» What the task asks
For the listing that follows, give again exactly the lines from the one with "(** ** The history of events *)" to the one with "Definition NotInitializedTask_new (config", including both.

= = = =

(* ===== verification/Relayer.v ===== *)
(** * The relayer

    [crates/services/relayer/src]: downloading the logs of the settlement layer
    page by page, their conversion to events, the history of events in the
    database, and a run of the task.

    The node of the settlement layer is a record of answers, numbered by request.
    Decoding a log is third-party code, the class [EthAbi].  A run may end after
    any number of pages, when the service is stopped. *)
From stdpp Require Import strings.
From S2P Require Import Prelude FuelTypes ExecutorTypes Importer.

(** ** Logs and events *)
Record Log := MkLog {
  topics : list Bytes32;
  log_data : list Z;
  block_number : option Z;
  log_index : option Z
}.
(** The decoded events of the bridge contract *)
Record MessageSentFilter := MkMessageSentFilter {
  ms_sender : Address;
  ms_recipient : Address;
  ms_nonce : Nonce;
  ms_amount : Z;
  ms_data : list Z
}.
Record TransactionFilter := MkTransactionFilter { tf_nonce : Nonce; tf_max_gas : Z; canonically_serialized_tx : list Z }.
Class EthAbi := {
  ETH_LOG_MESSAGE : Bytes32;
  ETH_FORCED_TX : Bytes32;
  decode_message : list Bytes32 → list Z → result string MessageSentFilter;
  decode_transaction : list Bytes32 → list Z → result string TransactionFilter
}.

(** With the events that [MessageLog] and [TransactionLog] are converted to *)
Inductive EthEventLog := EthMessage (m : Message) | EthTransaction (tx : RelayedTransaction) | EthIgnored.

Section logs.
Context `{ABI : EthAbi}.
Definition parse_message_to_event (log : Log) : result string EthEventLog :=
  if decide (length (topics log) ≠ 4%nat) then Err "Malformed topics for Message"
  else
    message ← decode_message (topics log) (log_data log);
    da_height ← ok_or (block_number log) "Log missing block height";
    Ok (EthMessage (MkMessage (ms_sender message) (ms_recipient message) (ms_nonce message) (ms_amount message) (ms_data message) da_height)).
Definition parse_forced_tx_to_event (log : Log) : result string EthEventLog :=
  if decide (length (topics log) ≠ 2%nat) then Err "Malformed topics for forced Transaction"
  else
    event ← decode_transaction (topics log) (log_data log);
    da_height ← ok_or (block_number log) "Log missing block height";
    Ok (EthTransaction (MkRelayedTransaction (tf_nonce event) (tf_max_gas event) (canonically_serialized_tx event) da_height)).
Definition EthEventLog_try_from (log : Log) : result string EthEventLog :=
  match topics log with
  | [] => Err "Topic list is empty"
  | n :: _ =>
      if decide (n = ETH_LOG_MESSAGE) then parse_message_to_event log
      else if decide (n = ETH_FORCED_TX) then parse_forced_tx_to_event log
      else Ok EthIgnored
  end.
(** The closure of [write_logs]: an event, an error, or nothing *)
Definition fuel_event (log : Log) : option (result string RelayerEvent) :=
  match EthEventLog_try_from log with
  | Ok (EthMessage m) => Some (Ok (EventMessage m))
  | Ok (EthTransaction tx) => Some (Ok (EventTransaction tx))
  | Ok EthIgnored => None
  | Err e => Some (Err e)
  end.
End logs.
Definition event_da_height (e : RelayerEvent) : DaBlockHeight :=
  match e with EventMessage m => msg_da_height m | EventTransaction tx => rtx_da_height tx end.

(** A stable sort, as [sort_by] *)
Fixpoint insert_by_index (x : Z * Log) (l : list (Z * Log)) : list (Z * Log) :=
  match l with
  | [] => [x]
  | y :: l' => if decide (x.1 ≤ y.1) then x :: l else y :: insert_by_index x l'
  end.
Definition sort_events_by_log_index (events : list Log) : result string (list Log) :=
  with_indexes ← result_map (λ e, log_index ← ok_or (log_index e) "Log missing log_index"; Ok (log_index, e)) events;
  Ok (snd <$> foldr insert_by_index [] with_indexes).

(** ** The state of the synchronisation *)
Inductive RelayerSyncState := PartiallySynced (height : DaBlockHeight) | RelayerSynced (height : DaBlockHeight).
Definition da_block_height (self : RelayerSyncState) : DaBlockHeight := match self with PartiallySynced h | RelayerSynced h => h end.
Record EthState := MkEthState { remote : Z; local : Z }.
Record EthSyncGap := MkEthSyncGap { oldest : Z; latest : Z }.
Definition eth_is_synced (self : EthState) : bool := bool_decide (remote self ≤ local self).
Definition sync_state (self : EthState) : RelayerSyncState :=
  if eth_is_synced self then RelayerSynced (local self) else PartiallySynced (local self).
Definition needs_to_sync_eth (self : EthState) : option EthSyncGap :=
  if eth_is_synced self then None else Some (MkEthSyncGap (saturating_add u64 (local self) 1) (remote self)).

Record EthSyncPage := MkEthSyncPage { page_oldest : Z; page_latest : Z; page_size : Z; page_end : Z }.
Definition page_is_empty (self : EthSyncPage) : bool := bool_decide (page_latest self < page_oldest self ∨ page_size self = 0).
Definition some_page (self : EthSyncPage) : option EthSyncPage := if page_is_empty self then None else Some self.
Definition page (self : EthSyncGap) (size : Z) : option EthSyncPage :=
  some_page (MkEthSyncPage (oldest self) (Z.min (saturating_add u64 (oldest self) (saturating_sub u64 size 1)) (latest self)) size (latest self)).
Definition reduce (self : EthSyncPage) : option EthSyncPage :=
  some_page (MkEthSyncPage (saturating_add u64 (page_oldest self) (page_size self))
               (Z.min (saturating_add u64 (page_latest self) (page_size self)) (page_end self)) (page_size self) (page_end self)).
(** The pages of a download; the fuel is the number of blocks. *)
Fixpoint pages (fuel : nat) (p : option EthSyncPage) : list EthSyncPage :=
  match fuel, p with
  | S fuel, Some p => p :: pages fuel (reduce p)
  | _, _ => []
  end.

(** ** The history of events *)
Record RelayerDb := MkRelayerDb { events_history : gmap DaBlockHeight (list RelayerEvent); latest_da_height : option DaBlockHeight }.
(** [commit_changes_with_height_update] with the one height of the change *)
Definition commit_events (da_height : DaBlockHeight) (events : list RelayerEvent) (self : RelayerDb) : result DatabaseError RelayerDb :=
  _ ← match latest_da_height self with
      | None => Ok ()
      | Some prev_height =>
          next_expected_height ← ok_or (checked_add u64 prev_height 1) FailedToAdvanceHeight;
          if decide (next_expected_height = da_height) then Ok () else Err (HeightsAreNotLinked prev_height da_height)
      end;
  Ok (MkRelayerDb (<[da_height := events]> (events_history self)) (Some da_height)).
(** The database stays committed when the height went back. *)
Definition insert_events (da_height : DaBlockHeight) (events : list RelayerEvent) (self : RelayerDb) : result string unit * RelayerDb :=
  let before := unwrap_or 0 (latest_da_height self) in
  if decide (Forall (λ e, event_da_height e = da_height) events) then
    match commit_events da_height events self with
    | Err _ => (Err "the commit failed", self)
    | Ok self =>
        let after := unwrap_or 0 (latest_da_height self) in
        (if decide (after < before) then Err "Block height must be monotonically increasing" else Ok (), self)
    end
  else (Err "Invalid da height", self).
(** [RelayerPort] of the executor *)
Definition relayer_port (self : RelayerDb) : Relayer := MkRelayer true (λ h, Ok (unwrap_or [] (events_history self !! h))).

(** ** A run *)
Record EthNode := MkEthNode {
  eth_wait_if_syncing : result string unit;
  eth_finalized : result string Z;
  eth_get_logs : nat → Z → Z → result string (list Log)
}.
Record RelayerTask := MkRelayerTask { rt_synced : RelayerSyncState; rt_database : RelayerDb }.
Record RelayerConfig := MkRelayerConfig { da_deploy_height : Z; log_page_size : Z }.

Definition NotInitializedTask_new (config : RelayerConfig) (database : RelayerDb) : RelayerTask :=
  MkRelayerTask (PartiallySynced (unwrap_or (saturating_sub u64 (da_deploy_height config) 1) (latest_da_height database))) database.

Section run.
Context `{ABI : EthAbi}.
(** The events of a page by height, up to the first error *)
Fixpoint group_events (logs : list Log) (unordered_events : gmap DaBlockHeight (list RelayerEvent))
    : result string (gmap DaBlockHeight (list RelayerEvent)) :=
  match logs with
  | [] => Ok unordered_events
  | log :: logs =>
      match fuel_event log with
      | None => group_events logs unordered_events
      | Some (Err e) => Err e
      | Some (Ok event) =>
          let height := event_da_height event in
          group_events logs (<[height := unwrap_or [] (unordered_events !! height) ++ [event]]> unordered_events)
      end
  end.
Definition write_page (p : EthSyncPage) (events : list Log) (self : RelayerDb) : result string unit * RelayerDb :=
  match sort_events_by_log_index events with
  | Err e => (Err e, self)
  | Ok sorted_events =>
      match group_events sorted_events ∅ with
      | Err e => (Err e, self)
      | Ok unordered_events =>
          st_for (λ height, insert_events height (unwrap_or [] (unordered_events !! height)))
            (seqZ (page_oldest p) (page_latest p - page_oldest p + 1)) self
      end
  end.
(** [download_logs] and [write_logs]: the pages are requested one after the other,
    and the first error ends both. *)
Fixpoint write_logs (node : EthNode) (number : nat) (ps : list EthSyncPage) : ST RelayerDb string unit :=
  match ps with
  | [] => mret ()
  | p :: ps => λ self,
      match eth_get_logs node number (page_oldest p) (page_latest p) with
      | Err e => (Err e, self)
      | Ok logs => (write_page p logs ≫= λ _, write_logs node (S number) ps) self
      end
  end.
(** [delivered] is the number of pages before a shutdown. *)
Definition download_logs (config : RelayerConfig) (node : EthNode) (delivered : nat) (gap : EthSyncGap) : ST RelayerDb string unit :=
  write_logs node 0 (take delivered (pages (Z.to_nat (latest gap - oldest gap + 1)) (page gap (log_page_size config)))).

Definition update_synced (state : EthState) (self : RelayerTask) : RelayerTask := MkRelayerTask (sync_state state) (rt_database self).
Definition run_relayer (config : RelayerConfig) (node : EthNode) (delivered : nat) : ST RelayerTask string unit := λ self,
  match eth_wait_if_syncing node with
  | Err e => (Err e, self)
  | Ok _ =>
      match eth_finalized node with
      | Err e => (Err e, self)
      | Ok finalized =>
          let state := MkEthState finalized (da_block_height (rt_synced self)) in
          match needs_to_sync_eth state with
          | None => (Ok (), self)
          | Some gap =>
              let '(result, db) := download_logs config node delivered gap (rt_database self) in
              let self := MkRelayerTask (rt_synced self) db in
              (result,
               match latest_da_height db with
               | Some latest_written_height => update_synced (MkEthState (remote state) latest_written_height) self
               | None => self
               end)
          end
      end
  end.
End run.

= = = =

» Exercise response
(** ** The history of events *)
Record RelayerDb := MkRelayerDb { events_history : gmap DaBlockHeight (list RelayerEvent); latest_da_height : option DaBlockHeight }.
(** [commit_changes_with_height_update] with the one height of the change *)
Definition commit_events (da_height : DaBlockHeight) (events : list RelayerEvent) (self : RelayerDb) : result DatabaseError RelayerDb :=
  _ ← match latest_da_height self with
      | None => Ok ()
      | Some prev_height =>
          next_expected_height ← ok_or (checked_add u64 prev_height 1) FailedToAdvanceHeight;
          if decide (next_expected_height = da_height) then Ok () else Err (HeightsAreNotLinked prev_height da_height)
      end;
  Ok (MkRelayerDb (<[da_height := events]> (events_history self)) (Some da_height)).
(** The database stays committed when the height went back. *)
Definition insert_events (da_height : DaBlockHeight) (events : list RelayerEvent) (self : RelayerDb) : result string unit * RelayerDb :=
  let before := unwrap_or 0 (latest_da_height self) in
  if decide (Forall (λ e, event_da_height e = da_height) events) then
    match commit_events da_height events self with
    | Err _ => (Err "the commit failed", self)
    | Ok self =>
        let after := unwrap_or 0 (latest_da_height self) in
        (if decide (after < before) then Err "Block height must be monotonically increasing" else Ok (), self)
    end
  else (Err "Invalid da height", self).
(** [RelayerPort] of the executor *)
Definition relayer_port (self : RelayerDb) : Relayer := MkRelayer true (λ h, Ok (unwrap_or [] (events_history self !! h))).

(** ** A run *)
Record EthNode := MkEthNode {
  eth_wait_if_syncing : result string unit;
  eth_finalized : result string Z;
  eth_get_logs : nat → Z → Z → result string (list Log)
}.
Record RelayerTask := MkRelayerTask { rt_synced : RelayerSyncState; rt_database : RelayerDb }.
Record RelayerConfig := MkRelayerConfig { da_deploy_height : Z; log_page_size : Z }.

Definition NotInitializedTask_new (config : RelayerConfig) (database : RelayerDb) : RelayerTask :=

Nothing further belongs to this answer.